Your goal —
Only the lines from the start of the data through the one containing "eapply so_bytes; eauto." belong in your answer; return them exactly.

BEGIN

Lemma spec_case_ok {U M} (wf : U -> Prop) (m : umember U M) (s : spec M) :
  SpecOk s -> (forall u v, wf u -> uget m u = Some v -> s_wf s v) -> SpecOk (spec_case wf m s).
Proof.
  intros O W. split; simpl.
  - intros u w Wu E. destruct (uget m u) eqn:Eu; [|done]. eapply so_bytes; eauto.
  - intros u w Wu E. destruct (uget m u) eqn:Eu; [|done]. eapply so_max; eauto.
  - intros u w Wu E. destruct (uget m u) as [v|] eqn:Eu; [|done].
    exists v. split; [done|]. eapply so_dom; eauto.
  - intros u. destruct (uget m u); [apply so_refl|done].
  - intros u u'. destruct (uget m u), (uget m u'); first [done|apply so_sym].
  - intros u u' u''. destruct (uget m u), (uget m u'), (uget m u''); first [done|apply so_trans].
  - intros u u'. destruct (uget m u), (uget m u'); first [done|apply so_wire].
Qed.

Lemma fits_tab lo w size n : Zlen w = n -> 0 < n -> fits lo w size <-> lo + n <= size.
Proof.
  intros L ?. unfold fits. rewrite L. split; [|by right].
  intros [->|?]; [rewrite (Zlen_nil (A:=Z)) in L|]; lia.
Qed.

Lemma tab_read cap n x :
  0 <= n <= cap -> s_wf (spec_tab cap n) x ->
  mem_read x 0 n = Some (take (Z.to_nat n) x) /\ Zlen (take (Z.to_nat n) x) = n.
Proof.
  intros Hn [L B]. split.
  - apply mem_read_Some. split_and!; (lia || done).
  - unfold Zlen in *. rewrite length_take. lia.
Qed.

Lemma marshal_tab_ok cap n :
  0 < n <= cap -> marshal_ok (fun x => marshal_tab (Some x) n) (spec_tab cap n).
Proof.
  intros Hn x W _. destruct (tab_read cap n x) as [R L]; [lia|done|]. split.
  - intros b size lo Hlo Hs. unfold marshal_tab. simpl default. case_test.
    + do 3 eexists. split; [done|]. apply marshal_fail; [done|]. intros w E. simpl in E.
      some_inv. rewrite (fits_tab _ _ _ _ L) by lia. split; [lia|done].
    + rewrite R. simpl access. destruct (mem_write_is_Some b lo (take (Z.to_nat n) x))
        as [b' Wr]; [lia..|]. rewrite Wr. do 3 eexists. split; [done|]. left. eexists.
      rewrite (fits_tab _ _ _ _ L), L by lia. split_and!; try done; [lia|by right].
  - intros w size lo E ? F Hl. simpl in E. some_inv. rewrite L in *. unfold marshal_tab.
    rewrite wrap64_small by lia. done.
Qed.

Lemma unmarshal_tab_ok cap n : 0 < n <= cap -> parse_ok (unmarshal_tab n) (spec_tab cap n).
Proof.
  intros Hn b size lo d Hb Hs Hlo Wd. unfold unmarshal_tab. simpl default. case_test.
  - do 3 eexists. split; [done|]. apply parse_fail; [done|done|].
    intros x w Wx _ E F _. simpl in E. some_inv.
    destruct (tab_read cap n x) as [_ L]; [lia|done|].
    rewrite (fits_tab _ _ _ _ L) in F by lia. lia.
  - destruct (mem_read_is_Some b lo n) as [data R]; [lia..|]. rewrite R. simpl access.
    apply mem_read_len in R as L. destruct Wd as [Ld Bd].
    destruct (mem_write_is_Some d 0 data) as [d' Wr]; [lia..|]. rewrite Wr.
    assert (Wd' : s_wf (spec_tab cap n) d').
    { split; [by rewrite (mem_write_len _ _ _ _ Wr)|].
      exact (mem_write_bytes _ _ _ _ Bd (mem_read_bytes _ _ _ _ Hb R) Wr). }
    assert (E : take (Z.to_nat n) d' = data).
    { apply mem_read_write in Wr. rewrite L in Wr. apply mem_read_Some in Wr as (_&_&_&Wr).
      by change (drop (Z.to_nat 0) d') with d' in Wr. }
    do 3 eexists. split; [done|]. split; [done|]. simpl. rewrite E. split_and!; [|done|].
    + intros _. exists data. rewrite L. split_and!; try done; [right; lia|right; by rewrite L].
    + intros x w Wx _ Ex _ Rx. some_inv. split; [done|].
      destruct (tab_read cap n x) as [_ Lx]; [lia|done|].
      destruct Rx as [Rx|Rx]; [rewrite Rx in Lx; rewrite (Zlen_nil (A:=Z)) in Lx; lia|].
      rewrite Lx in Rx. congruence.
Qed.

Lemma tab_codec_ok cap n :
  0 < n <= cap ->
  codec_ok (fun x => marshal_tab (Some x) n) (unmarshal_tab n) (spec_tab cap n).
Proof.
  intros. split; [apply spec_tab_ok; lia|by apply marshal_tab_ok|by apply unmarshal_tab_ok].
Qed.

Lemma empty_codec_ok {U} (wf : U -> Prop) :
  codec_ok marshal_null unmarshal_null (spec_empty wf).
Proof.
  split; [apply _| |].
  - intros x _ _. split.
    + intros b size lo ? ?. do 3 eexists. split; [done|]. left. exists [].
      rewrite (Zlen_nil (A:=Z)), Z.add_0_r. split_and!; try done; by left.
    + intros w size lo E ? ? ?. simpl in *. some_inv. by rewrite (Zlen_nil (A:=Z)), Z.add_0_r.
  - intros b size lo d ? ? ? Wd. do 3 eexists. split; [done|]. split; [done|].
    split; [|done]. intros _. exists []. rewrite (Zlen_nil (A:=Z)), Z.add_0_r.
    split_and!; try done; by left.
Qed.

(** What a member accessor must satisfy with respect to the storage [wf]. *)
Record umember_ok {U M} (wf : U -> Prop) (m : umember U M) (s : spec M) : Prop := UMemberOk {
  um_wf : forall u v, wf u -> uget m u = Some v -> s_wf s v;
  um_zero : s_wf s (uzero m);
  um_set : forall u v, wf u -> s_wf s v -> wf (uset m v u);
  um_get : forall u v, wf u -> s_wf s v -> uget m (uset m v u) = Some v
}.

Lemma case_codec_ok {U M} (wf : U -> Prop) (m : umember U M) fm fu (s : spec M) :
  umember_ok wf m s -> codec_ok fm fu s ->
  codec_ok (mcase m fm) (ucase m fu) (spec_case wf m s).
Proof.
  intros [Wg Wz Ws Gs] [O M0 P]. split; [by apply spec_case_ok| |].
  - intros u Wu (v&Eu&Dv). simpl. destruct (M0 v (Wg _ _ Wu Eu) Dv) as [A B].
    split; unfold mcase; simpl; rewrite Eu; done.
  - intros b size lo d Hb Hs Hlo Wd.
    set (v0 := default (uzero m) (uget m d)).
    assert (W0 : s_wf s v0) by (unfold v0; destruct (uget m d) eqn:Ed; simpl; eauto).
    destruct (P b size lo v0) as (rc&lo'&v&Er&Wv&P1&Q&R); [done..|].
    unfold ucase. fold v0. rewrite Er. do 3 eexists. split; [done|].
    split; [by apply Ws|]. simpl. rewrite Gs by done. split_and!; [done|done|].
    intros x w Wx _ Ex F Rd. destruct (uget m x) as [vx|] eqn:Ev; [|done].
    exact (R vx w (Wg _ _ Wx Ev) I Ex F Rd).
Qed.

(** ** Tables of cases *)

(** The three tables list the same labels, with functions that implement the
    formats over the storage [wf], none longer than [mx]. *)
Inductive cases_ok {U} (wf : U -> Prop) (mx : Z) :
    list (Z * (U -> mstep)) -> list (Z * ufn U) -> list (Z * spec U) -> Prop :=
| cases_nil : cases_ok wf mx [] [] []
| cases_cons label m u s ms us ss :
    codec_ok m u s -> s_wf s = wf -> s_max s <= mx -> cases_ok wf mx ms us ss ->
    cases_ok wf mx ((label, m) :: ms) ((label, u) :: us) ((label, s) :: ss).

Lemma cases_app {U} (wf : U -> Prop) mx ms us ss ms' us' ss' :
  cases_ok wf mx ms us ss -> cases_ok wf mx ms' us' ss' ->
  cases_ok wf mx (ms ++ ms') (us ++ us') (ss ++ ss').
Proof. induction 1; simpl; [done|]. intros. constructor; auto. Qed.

END

Solution to the exercise —
Lemma spec_case_ok {U M} (wf : U -> Prop) (m : umember U M) (s : spec M) :
  SpecOk s -> (forall u v, wf u -> uget m u = Some v -> s_wf s v) -> SpecOk (spec_case wf m s).
Proof.
  intros O W. split; simpl.
  - intros u w Wu E. destruct (uget m u) eqn:Eu; [|done]. eapply so_bytes; eauto.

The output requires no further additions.